Sem perceber, exploramos trabalhadoras/es e biodiversidade
quando excedemos no uso de cosméticos, de produtos de higiene pessoal, de
artigos de luxo, ou com tanta parafernália para manter a aparência. Ou
simplesmente para ficar em dia com as inovações tecnológicas que nos afastam
dos serviços que poderiam até minimizar o estresse diário, como o preparo dos
alimentos ou costurar e bordar uma roupa. As necessidades humanas são
manipuladas pelos meios de comunicação de massa. Nós, presas a esse modo de
vida ocidental, construído sob a lógica de um poder dominado por homens e
legitimado por mulheres “modelos”, tornamo-nos subservientes ao mercado. Somos,
nós mesmas usadas para a compra e venda de todo tipo de mercadoria: carros,
apartamentos, cigarros, remédios, cavalos, votos… Vemo-nos reduzidas a essa
engrenagem que exclui comunidades inteiras como as do Xingu que lutaram
obstinadamente contra um mega projeto assassino de tantas vidas. Essas sim que
ainda teriam muito a conquistar em seus próprios territórios.
Por isso tento como Vinícius de Moraes pensar nas meninas
cegas inexatas, nas mulheres rotas alteradas, nas meninas grávidas antes do
tempo, nas mulheres marginalizadas, nas mulheres operárias da tripla jornada,
nas mulheres condenadas aos menores salários em moradias desumanas no campo e
na cidade. Quero pensar também em nós mesmas, mulheres que conquistamos um
lugar no mercado, desperdiçando o melhor da vida: a oportunidade de conviver,
de sentir cada momento vivido com as pessoas que amamos.

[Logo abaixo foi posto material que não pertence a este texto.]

(** * Transform controls of the scene editor

    A shallow embedding of [TransformControls] and of the base
    [TransformGizmo]: the selection ([attach], [clear]), the gizmo switch
    ([setMode]), the pose ([updatePose]), the pointer handlers
    ([onPointerHover], [onPointerDown], [onPointerMove], [onPointerUp])
    and the frame that drives them ([update]); and of the layout of the
    side bar of the scene editor ([SideBar.updateSize]).

    Scene objects are shared JavaScript objects: they live in a store
    indexed by references, and the controls hold references.  Numbers are
    kept behind an interface, so that what is proved of the handlers holds
    for every arithmetic, the IEEE one of JavaScript included; the few
    statements that need algebraic laws assume them explicitly.  The
    functions of the 3D library whose code is not part of the editor are
    taken through a second interface. *)

From Stdlib Require Import ZArith QArith Qcanon Qround Lia List.
From stdpp Require Import base list strings numbers functions.

Local Open Scope string_scope.
Local Open Scope list_scope.
Local Open Scope nat_scope.

(** ** Numbers *)

(** The arithmetic the handlers use on JavaScript numbers: literals, the
    four operations, the unary minus and [Math.round]. *)
Class JsNumber := {
  num : Type;
  lit : Z → num;
  nadd : num → num → num;
  nsub : num → num → num;
  nmul : num → num → num;
  ndiv : num → num → num;
  nneg : num → num;
  nround : num → num
}.

Declare Scope num_scope.
Delimit Scope num_scope with num.
Infix "⊕" := nadd (at level 50, left associativity) : num_scope.
Infix "⊖" := nsub (at level 50, left associativity) : num_scope.
Infix "⊗" := nmul (at level 40, left associativity) : num_scope.
Infix "⊘" := ndiv (at level 40, left associativity) : num_scope.
Local Open Scope num_scope.

(** ** Vectors, matrices and quaternions of the 3D library *)

Section Algebra.
Context {N : JsNumber}.

Record Vector3 := vec3 { vx : num; vy : num; vz : num }.

Record Quaternion := quat { qx : num; qy : num; qz : num; qw : num }.

(** [elements] of a [THREE.Matrix4], in its column-major order. *)
Record Matrix4 := mat4 {
  e0 : num; e1 : num; e2 : num; e3 : num;
  e4 : num; e5 : num; e6 : num; e7 : num;
  e8 : num; e9 : num; e10 : num; e11 : num;
  e12 : num; e13 : num; e14 : num; e15 : num
}.

(** [new THREE.Vector3()] *)
Definition v_zero : Vector3 := vec3 (lit 0) (lit 0) (lit 0).

(** [new THREE.Quaternion()] *)
Definition q_identity : Quaternion := quat (lit 0) (lit 0) (lit 0) (lit 1).

(** [new THREE.Matrix4()] *)
Definition m_identity : Matrix4 :=
  mat4 (lit 1) (lit 0) (lit 0) (lit 0)
       (lit 0) (lit 1) (lit 0) (lit 0)
       (lit 0) (lit 0) (lit 1) (lit 0)
       (lit 0) (lit 0) (lit 0) (lit 1).

(** [a.add(b)], [a.sub(b)], [a.multiply(b)]: component by component. *)
Definition v_add (a b : Vector3) : Vector3 :=
  vec3 (vx a ⊕ vx b) (vy a ⊕ vy b) (vz a ⊕ vz b).

Definition v_sub (a b : Vector3) : Vector3 :=
  vec3 (vx a ⊖ vx b) (vy a ⊖ vy b) (vz a ⊖ vz b).

Definition v_multiply (a b : Vector3) : Vector3 :=
  vec3 (vx a ⊗ vx b) (vy a ⊗ vy b) (vz a ⊗ vz b).

(** [a.multiplyScalar(s)] *)
Definition v_multiplyScalar (a : Vector3) (s : num) : Vector3 :=
  vec3 (vx a ⊗ s) (vy a ⊗ s) (vz a ⊗ s).

Definition set_vx (x : num) (a : Vector3) : Vector3 := vec3 x (vy a) (vz a).
Definition set_vy (y : num) (a : Vector3) : Vector3 := vec3 (vx a) y (vz a).
Definition set_vz (z : num) (a : Vector3) : Vector3 := vec3 (vx a) (vy a) z.

(** [v.applyMatrix4(m)]: the vector as a point, with the perspective
    divide. *)
Definition v_applyMatrix4 (v : Vector3) (m : Matrix4) : Vector3 :=
  let x := vx v in
  let y := vy v in
  let z := vz v in
  let w := lit 1 ⊘ (e3 m ⊗ x ⊕ e7 m ⊗ y ⊕ e11 m ⊗ z ⊕ e15 m) in
  vec3 ((e0 m ⊗ x ⊕ e4 m ⊗ y ⊕ e8 m ⊗ z ⊕ e12 m) ⊗ w)
       ((e1 m ⊗ x ⊕ e5 m ⊗ y ⊕ e9 m ⊗ z ⊕ e13 m) ⊗ w)
       ((e2 m ⊗ x ⊕ e6 m ⊗ y ⊕ e10 m ⊗ z ⊕ e14 m) ⊗ w).

(** [v.setFromMatrixPosition(m)] *)
Definition v_setFromMatrixPosition (m : Matrix4) : Vector3 :=
  vec3 (e12 m) (e13 m) (e14 m).

End Algebra.

(** The functions of the 3D library used by the controls whose results the
    editor takes as given: rotations and their conversions, inverses,
    lengths and angles.  [Euler] values are only ever passed on, never
    taken apart. *)
Class Library {N : JsNumber} := {
  Euler : Type;
  euler_new : Euler;
  euler_setFromRotationMatrix : Matrix4 → Euler;
  m_extractRotation : Matrix4 → Matrix4;
  m_getInverse : Matrix4 → Matrix4;
  v_setFromMatrixScale : Matrix4 → Vector3;
  v_divideScalar : Vector3 → num → Vector3;
  v_distanceTo : Vector3 → Vector3 → num;
  v_normalize : Vector3 → Vector3;
  v_cross : Vector3 → Vector3 → Vector3;
  v_angleTo : Vector3 → Vector3 → num;
  math_atan2 : num → num → num;
  q_setFromRotationMatrix : Matrix4 → Quaternion;
  q_setFromAxisAngle : Vector3 → num → Quaternion;
  q_setFromEuler : Vector3 → Quaternion;
  q_multiplyQuaternions : Quaternion → Quaternion → Quaternion
}.

(** ** The data model *)

(** A reference to a scene object. *)
Abbreviation ref := nat (only parsing).

(** [TransformControls.LOCAL] and [TransformControls.WORLD] *)
Inductive Space := LOCAL | WORLD.

Global Instance Space_eq_dec : EqDecision Space := ltac:(solve_decision).

(** [TransformControls.NONE], [TRANSLATE], [ROTATE] and [SCALE]: the mode is
    the string itself, and [setMode] accepts any string. *)
Definition NONE : string := "none".
Definition TRANSLATE : string := "translate".
Definition ROTATE : string := "rotate".
Definition SCALE : string := "scale".

(** [s.search(pat) !== -1] for a pattern without special characters. *)
Definition found (pat s : string) : bool :=
  match String.index 0 pat s with
  | Some _ => true
  | None => false
  end.

(** The gizmo in use: the base [TransformGizmo] or one of the three gizmos
    that extend it. *)
Inductive GizmoKind := GizmoBase | GizmoTranslate | GizmoRotate | GizmoScale.

(** What the gizmos that extend [TransformGizmo] add to it: the names of
    their handles and pickers ([handleGizmos], [pickerGizmos]), their choice
    of the active plane, and whether they define [dismiss]. *)
Class GizmoTables {N : JsNumber} := {
  handleGizmos : GizmoKind → list string;
  pickerGizmos : GizmoKind → list string;
  chooseActivePlane : GizmoKind → string → Vector3 → string → string;
  hasDismiss : GizmoKind → bool
}.

Inductive GizmoEvent :=
  | Constructed (k : GizmoKind) (id : nat)
  | Dismissed (id : nat).

Section DataModel.
Context {N : JsNumber} {L : Library} {G : GizmoTables}.

(** A collision shape of a physics body. *)
Inductive ShapeType := BOX | SPHERE | OTHER_SHAPE.

Record Shape := mkShape {
  stype : ShapeType;
  halfExtents : Vector3;
  radius : num
}.

(** A scene object, as far as the controls read and write it.  [parent] is
    [None] for [null]; [body] holds the shapes of the physics body of a
    [PhysicsObject] and is [None] for every other object. *)
Record Object3D := mkObject3D {
  isObject3D : bool;
  locked : bool;
  parent : option ref;
  position : Vector3;
  scale : Vector3;
  quaternion : Quaternion;
  matrix : Matrix4;
  matrixWorld : Matrix4;
  body : option (list Shape)
}.

Definition set_position (v : Vector3) (r : Object3D) : Object3D :=
  mkObject3D (isObject3D r) (locked r) (parent r) v (scale r) (quaternion r)
    (matrix r) (matrixWorld r) (body r).

Definition set_scale (v : Vector3) (r : Object3D) : Object3D :=
  mkObject3D (isObject3D r) (locked r) (parent r) (position r) v
    (quaternion r) (matrix r) (matrixWorld r) (body r).

Definition set_quaternion (v : Quaternion) (r : Object3D) : Object3D :=
  mkObject3D (isObject3D r) (locked r) (parent r) (position r) (scale r) v
    (matrix r) (matrixWorld r) (body r).

Definition set_body (v : option (list Shape)) (r : Object3D) : Object3D :=
  mkObject3D (isObject3D r) (locked r) (parent r) (position r) (scale r)
    (quaternion r) (matrix r) (matrixWorld r) v.
(** * Duck Machine DM2018S: bit-field codec and CPU sequencing

    A shallow embedding of [bitfield.py] and [cpu.py].

    Python integers are unbounded, so every integer of the source is a [Z]
    and no operation wraps: [<<] is [Z.shiftl], [>>] is [Z.shiftr], [&] is
    [Z.land], [|] is [Z.lor] and [~] is [Z.lnot] (two's complement on an
    unbounded integer, exactly Python's reading of a negative number).
    A failed [assert] and the other exceptions of the source are values of
    [result]. *)

From Stdlib Require Import ZArith Lia Bool Ascii String.
From stdpp Require Import base decidable option list gmap.

Local Open Scope Z_scope.

(** ** Exceptions *)

Inductive exn : Type :=
| AssertionError      (* a failed [assert] *)
| ValueError          (* [int("", 2)] and the like *)
| IndexError          (* tuple index out of range *)
| CollaboratorError.  (* raised inside the decoder, the ALU or the memory *)

Inductive result (A : Type) : Type :=
| Ok (a : A)
| Raise (e : exn).

Arguments Ok {A} a.
Arguments Raise {A} e.

Definition rbind {A B : Type} (r : result A) (k : A -> result B) : result B :=
  match r with
  | Ok a => k a
  | Raise e => Raise e
  end.

Definition py_assert (b : bool) : result unit :=
  if b then Ok tt else Raise AssertionError.

Declare Scope result_scope.
Delimit Scope result_scope with result.
Notation "x <- r ;; k" := (rbind r (fun x => k))
  (at level 90, r at level 89, right associativity) : result_scope.
Notation "'assert!' b ;; k" := (rbind (py_assert b) (fun _ => k))
  (at level 90, b at level 89, right associativity) : result_scope.

(** ** bitfield.py *)

Module BitField.

Local Open Scope result_scope.

Definition WORD_SIZE : Z := 32.

(** [n * c] for a one-character string [c]: the empty string when [n <= 0]. *)
Definition str_mul (n : Z) (c : ascii) : string :=
  Nat.iter (Z.to_nat n) (String c) EmptyString.

(** [int(s, 2)] on a string of binary digits, most significant digit first.
    Python raises [ValueError] on the empty string and on any other
    character. *)
Fixpoint int2_digits (acc : Z) (s : string) : result Z :=
  match s with
  | EmptyString => Ok acc
  | String c s' =>
      if Ascii.eqb c "1" then int2_digits (2 * acc + 1) s'
      else if Ascii.eqb c "0" then int2_digits (2 * acc) s'
      else Raise ValueError
  end.

Definition int2 (s : string) : result Z :=
  match s with
  | EmptyString => Raise ValueError
  | _ => int2_digits 0 s
  end.

(** The object built by [BitField.__init__]: the two bounds and the values
    derived from them. *)
Record BitField : Type := mkBitField {
  from_bit : Z;
  to_bit : Z;
  field_width : Z;
  mask : Z;
  maskout : Z;
  comp : Z;
  sign_bit : Z
}.

(** [_construct_mask]: [assert width >= 0; return int(width * "1", 2)]. *)
Definition _construct_mask (width : Z) : result Z :=
  assert! (width >=? 0) ;;
  int2 (str_mul width "1").

(** [BitField.__init__].  After the two assertions [field_width >= 1], so
    the shift counts below are non-negative (Python raises on a negative
    one). *)
Definition __init__ (from_bit to_bit : Z) : result BitField :=
  assert! ((0 <=? from_bit) && (from_bit <? WORD_SIZE)) ;;
  assert! ((from_bit <=? to_bit) && (to_bit <=? WORD_SIZE)) ;;
  let field_width := 1 + to_bit - from_bit in
  ones <- _construct_mask field_width ;;
  let mask := Z.shiftl ones from_bit in
  Ok {| from_bit := from_bit;
        to_bit := to_bit;
        field_width := field_width;
        mask := mask;
        maskout := Z.lnot mask;
        comp := Z.shiftl 1 field_width;
        sign_bit := Z.shiftl 1 (field_width - 1) |}.

(** The object [__init__] returns when both assertions hold. *)
Definition built (f t : Z) : BitField :=
  {| from_bit := f;
     to_bit := t;
     field_width := 1 + t - f;
     mask := Z.shiftl (Z.ones (1 + t - f)) f;
     maskout := Z.lnot (Z.shiftl (Z.ones (1 + t - f)) f);
     comp := Z.shiftl 1 (1 + t - f);
     sign_bit := Z.shiftl 1 (1 + t - f - 1) |}.

(** [BitField.insert]. *)
Definition insert (self : BitField) (field_value word : Z) : Z :=
  let in_place := Z.shiftl field_value (from_bit self) in
  let in_place := Z.land in_place (mask self) in
  let word := Z.land word (maskout self) in
  Z.lor word in_place.

(** [BitField.extract]. *)
Definition extract (self : BitField) (word : Z) : Z :=
  let field := Z.land word (mask self) in
  Z.shiftr field (from_bit self).

(** [BitField.extract_signed]. *)
Definition extract_signed (self : BitField) (word : Z) : Z :=
  let unsigned := extract self word in
  if Z.shiftr unsigned (field_width self - 1) =? 1
  then unsigned - comp self
  else unsigned.

(** The module-level [sign_extend].  The two [log.debug] calls only format a
    message (the logger is set to INFO) and are left out.  Python's
    [if (field & sign_bit):] tests for a non-zero integer. *)
Definition sign_extend (field width : Z) : result Z :=
  assert! (width >? 1) ;;
  assert! ((0 <=? field) && (field <? Z.shiftl 1 (width + 1))) ;;
  let sign_bit := Z.shiftl 1 (width - 1) in
  let mask := sign_bit - 1 in
  if negb (Z.land field sign_bit =? 0)
  then
    let extended := Z.land field mask - sign_bit in
    Ok extended
  else Ok field.

End BitField.

(** ** cpu.py *)

Module CPU.
Lemma window_count_large L : 1000 < L -> window_count L = S (window_count (L - 800)).
Proof. intros. div_lia. Qed.

Lemma window_count_ceil L :
  200 < L -> Z.of_nat (window_count L) = ceil_div (Z.of_nat L - 200) 800.
Proof. intros. div_lia. Qed.

Lemma windows_small cs : length cs <= 1000 -> windows cs = [cs].
Proof.
  intros H. unfold windows. rewrite window_count_small by exact H.
  cbn [seq fmap list_fmap]. unfold window. rewrite Nat.mul_0_r, drop_0.
  rewrite take_ge by exact H. reflexivity.
Qed.

Lemma windows_large cs :
  1000 < length cs -> windows cs = take 1000 cs :: windows (drop 800 cs).
Proof.
  intros H. unfold windows. rewrite window_count_large by exact H.
  rewrite length_drop. cbn [seq fmap list_fmap]. f_equal.
  rewrite <- fmap_S_seq, <- list_fmap_compose. apply list_fmap_ext.
  intros i j _. unfold window. simpl. rewrite drop_drop. do 2 f_equal. lia.
Qed.

Section SplitterFacts.

Import RecursiveCharacterTextSplitter.

Lemma chars_single text : chars text = single <$> list_ascii_of_string text.
Proof. induction text as [|c r IH]; simpl; [reflexivity|]. rewrite IH. reflexivity. Qed.

Lemma join_single cs : JS.join "" (single <$> cs) = string_of_list_ascii cs.
Proof.
  induction cs as [|c cs IH]; [reflexivity|].
  destruct cs as [|c' cs]; [reflexivity|].
  change (JS.join "" (single <$> c :: c' :: cs))
    with (single c +:+ "" +:+ JS.join "" (single <$> c' :: cs)).
  rewrite IH. reflexivity.
Qed.

Lemma trim_start_no_white cs :
  no_white_space cs -> JS.trim_start (string_of_list_ascii cs) = string_of_list_ascii cs.
Proof. intros H. destruct H as [|c cs Hc _]; simpl; [reflexivity|]. rewrite Hc. reflexivity. Qed.

Lemma trim_end_no_white cs :
  no_white_space cs -> JS.trim_end (string_of_list_ascii cs) = string_of_list_ascii cs.
Proof.
  intros H. induction H as [|c cs Hc _ IH]; simpl; [reflexivity|].
  rewrite IH, Hc. destruct (string_of_list_ascii cs); reflexivity.
Qed.

Lemma joinDocs_single cs :
  cs <> [] -> no_white_space cs ->
  joinDocs (single <$> cs) "" = Some (string_of_list_ascii cs).
Proof.
  intros Hne Hw. unfold joinDocs, JS.trim.
  rewrite join_single, trim_start_no_white, trim_end_no_white by exact Hw.
  destruct cs; [congruence|reflexivity].
Qed.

Precisamos estar todas juntas para não vivermos com essa
visão pessimista do mundo, considerando que “quem só vê o lado negativo das
coisas acaba encontrando”. A vida nos mostra todos os dias exemplos de mulher
que constrói na luta os caminhos contra a opressão. Vemos por todos os lados
mulheres que fazem a diferença como pessoas humanas.
Parafraseando o poeta mineiro, Drumond, digo que olho essas
minhas companheiras e vejo que apesar de taciturnas, nutrem grandes esperanças.
Entre elas considero uma enorme diversidade. Nessa diversidade sinto ser
possível brotar uma sociedade em que vivam mulheres, homens, crianças, pessoas
de todos os gêneros, de todo tipo e lugar, de todas as idades, fazendo outro
mundo possível. No cuidado da vida na e da perspectiva feminina, não nos
afastemos muito, vamos de mãos dadas!